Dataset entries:

----

Inductive ArchiveReason := Divergent | Resynced.

(** The lineage on the replica's disk. *)
Record Disk := { archives : list (list Z); live : option (list Z); snap : option (list Z); prev : option (list Z) }.
Definition empty_disk : Disk := {| archives := []; live := None; snap := None; prev := None |}.

(** The engine a resync leaves idle, and the position the next handshake claims. *)
Record IdleEngine := { app : A; tick_watermark : Z; writer : Journal.Writer.BufferedWriter }.
Record ChainPosition := { last_sequence : Z; chain_hash : list Z }.
Definition GENESIS : ChainPosition := {| last_sequence := 0; chain_hash := replicate 32 0 |}.

Record State := {
  engine : option IdleEngine;
  position : ChainPosition;
  disk : Disk;
  archived : list (ArchiveReason * Disk);
  fence_epoch : Z;
  lineage_policy : option LineagePolicy;
  journal_tip : Z;
  primary_observed : bool
}.

Inductive ResyncError :=
| Disconnected
| FrameRefused
| BadMessage (e : DecodeError)
| Unexpected
| LengthMismatch
| CrcMismatch
| BadSnapshot (e : Format.SnapshotError)
| HashDisagrees
| BadSeed
| JournalFailed (e : JournalError).

Definition next_frame (input : list Z) (max_size : Z) : result (PrimaryMessage * list Z) ResyncError :=
  match split_frame_limited input max_size with
  | Ok (Some payload) =>
    m <-? rmap_err BadMessage (decode_primary_message payload) ;;
    Ok (m, drop (consumed payload) input)
  | Ok None => Err Disconnected
  | Err _ => Err FrameRefused
  end.

(** [receive_chunked_body]: the file it leaves, and the input behind it. Every
    frame takes at least its prefix from the input, whose length is fuel enough. *)
Fixpoint receive_chunks (fuel : nat) (input : list Z) (expected_len : Z) (file : list Z) (running_crc : Z)
    : result (list Z * list Z) ResyncError :=
  match fuel with
  | O => Err Disconnected
  | S fuel =>
    mi <-? next_frame input MAX_DATA_FRAME ;;
    match fst mi with
    | SnapshotChunk data =>
      receive_chunks fuel (snd mi) expected_len (file ++ data) (crc32c_append running_crc data)
    | SnapshotEnd expected_crc =>
      guard? Z.of_nat (length file) =? expected_len else LengthMismatch ;;
      guard? running_crc =? expected_crc else CrcMismatch ;;
      Ok (file, snd mi)
    | _ => Err Unexpected
    end
  end.
Definition receive_chunked_body (input : list Z) (expected_len : Z) : result (list Z * list Z) ResyncError :=
  receive_chunks (length input) input expected_len [] 0.

(** [entry_timestamp], over the entries as the reader gives them. *)
Fixpoint entry_timestamp (es : list (Reader.Reader.JournalEntry (E:=E))) (sequence : Z) : option Z :=
  match es with
  | [] => None
  | e :: rest =>
    if sequence <=? Reader.Reader.e_sequence e
    then if Reader.Reader.e_sequence e =? sequence then Some (Reader.Reader.e_timestamp_ns e) else None
    else entry_timestamp rest sequence
  end.

(** [resume_tick_watermark_over]. *)
Definition resume_tick_watermark_over (h : Format.SnapshotHeader) (journal : list Z) (buf : nat)
    : result Z JournalError :=
  let replay_header := {| Replay.snap_sequence := Format.sequence h;
                          Replay.recorded_watermark := Format.tick_watermark h |} in
  if bool_decide (is_Some (Format.tick_watermark h)) || (Format.sequence h =? 0)
  then Ok (Replay.resume_tick_watermark replay_header None)
  else
    er <-? Reader.Recovery.read_segment (E:=E) crc32c journal Reader.Reader.Live buf [] ;;
    Ok (Replay.resume_tick_watermark replay_header (entry_timestamp (fst er) (Format.sequence h))).

Record ResyncTransfer := {
  t_app : A;
  snap_sequence : Z;
  snap_chain_hash : list Z;
  seed_len : Z;
  t_lineage : Lineage;
  t_watermark : Z
}.
(** [receive_resync_transfer]: the result, the disk as the renames leave it even on
    a failure, and the input behind what was read. [script] splits the seed's
    reads, [buf] is the reader's buffer. *)
Definition with_snap (d : Disk) (file : list Z) : Disk :=
  {| archives := archives d; live := live d; snap := Some file; prev := prev d |}.
Definition with_live (d : Disk) (file : list Z) : Disk :=
  {| archives := archives d; live := Some file; snap := snap d; prev := prev d |}.

Definition receive_resync_transfer (input : list Z) (d : Disk) (script : list nat) (buf : nat)
    : result (ResyncTransfer * list Z) ResyncError * Disk :=
  match next_frame input MAX_CONTROL_FRAME with
  | Ok (SnapshotBegin len seq chain, input) =>
    match receive_chunked_body input len with
    | Err e => (Err e, d)
    | Ok (snap_file, input) =>
      let d := with_snap d snap_file in
      match Format.load (A:=A) crc32c snap_file with
      | Err e => (Err (BadSnapshot e), d)
      | Ok (a, h) =>
        if negb (bool_decide (Format.chain_hash h = chain)) then (Err HashDisagrees, d)
        else
          match next_frame input MAX_CONTROL_FRAME with
          | Ok (SegmentSeedBegin seed_len, input) =>
            match receive_chunked_body input seed_len with
            | Err e => (Err e, d)
            | Ok (seed, input) =>
              match Scanner.Scanner.verify_segment_prefix crc32c seed seq (Z.to_nat seed_len) script with
              | Err _ => (Err BadSeed, d)
              | Ok _ =>
                let d := with_live d seed in
                match resume_tick_watermark_over h seed buf with
                | Err e => (Err (JournalFailed e), d)
                | Ok mark =>
                  (Ok ({| t_app := a; snap_sequence := seq; snap_chain_hash := chain; seed_len := seed_len;
                          t_lineage := Format.lineage h; t_watermark := mark |}, input), d)
                end
              end
            end
          | Ok _ => (Err Unexpected, d)
          | Err e => (Err e, d)
          end
      end
    end
  | Ok _ => (Err Unexpected, d)
  | Err e => (Err e, d)
  end.

(** [archive_local_lineage]: everything is moved, unless there is nothing. *)
Definition archive_local_lineage (s : State) (reason : ArchiveReason) : State :=
  let d := disk s in
  let nothing := (length (archives d) =? 0)%nat && negb (bool_decide (is_Some (live d))) &&
                 negb (bool_decide (is_Some (snap d))) && negb (bool_decide (is_Some (prev d))) in
  if nothing then s
  else {| engine := engine s; position := position s; disk := empty_disk;
          archived := archived s ++ [(reason, d)]; fence_epoch := fence_epoch s;
          lineage_policy := lineage_policy s; journal_tip := journal_tip s;
          primary_observed := primary_observed s |}.

Definition adopt_recovered_lineage (s : State) (l : Lineage) : State :=
  {| engine := engine s; position := position s; disk := disk s; archived := archived s;
     fence_epoch := Slots.observe_into (fence_epoch s) (Policy.epoch l); lineage_policy := ack_policy l;
     journal_tip := journal_tip s; primary_observed := primary_observed s |}.

Definition with_disk (s : State) (d : Disk) : State :=
  {| engine := engine s; position := position s; disk := d; archived := archived s;
     fence_epoch := fence_epoch s; lineage_policy := lineage_policy s; journal_tip := journal_tip s;
     primary_observed := primary_observed s |}.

----

**ASSIGNMENT:** Starting with the first line above and ending with the line that holds "disk : Disk;", restate each line word for word and add nothing else.

**RESULT OF THIS TASK:**
Inductive ArchiveReason := Divergent | Resynced.

(** The lineage on the replica's disk. *)
Record Disk := { archives : list (list Z); live : option (list Z); snap : option (list Z); prev : option (list Z) }.
Definition empty_disk : Disk := {| archives := []; live := None; snap := None; prev := None |}.

(** The engine a resync leaves idle, and the position the next handshake claims. *)
Record IdleEngine := { app : A; tick_watermark : Z; writer : Journal.Writer.BufferedWriter }.
Record ChainPosition := { last_sequence : Z; chain_hash : list Z }.
Definition GENESIS : ChainPosition := {| last_sequence := 0; chain_hash := replicate 32 0 |}.

Record State := {
  engine : option IdleEngine;
  position : ChainPosition;
  disk : Disk;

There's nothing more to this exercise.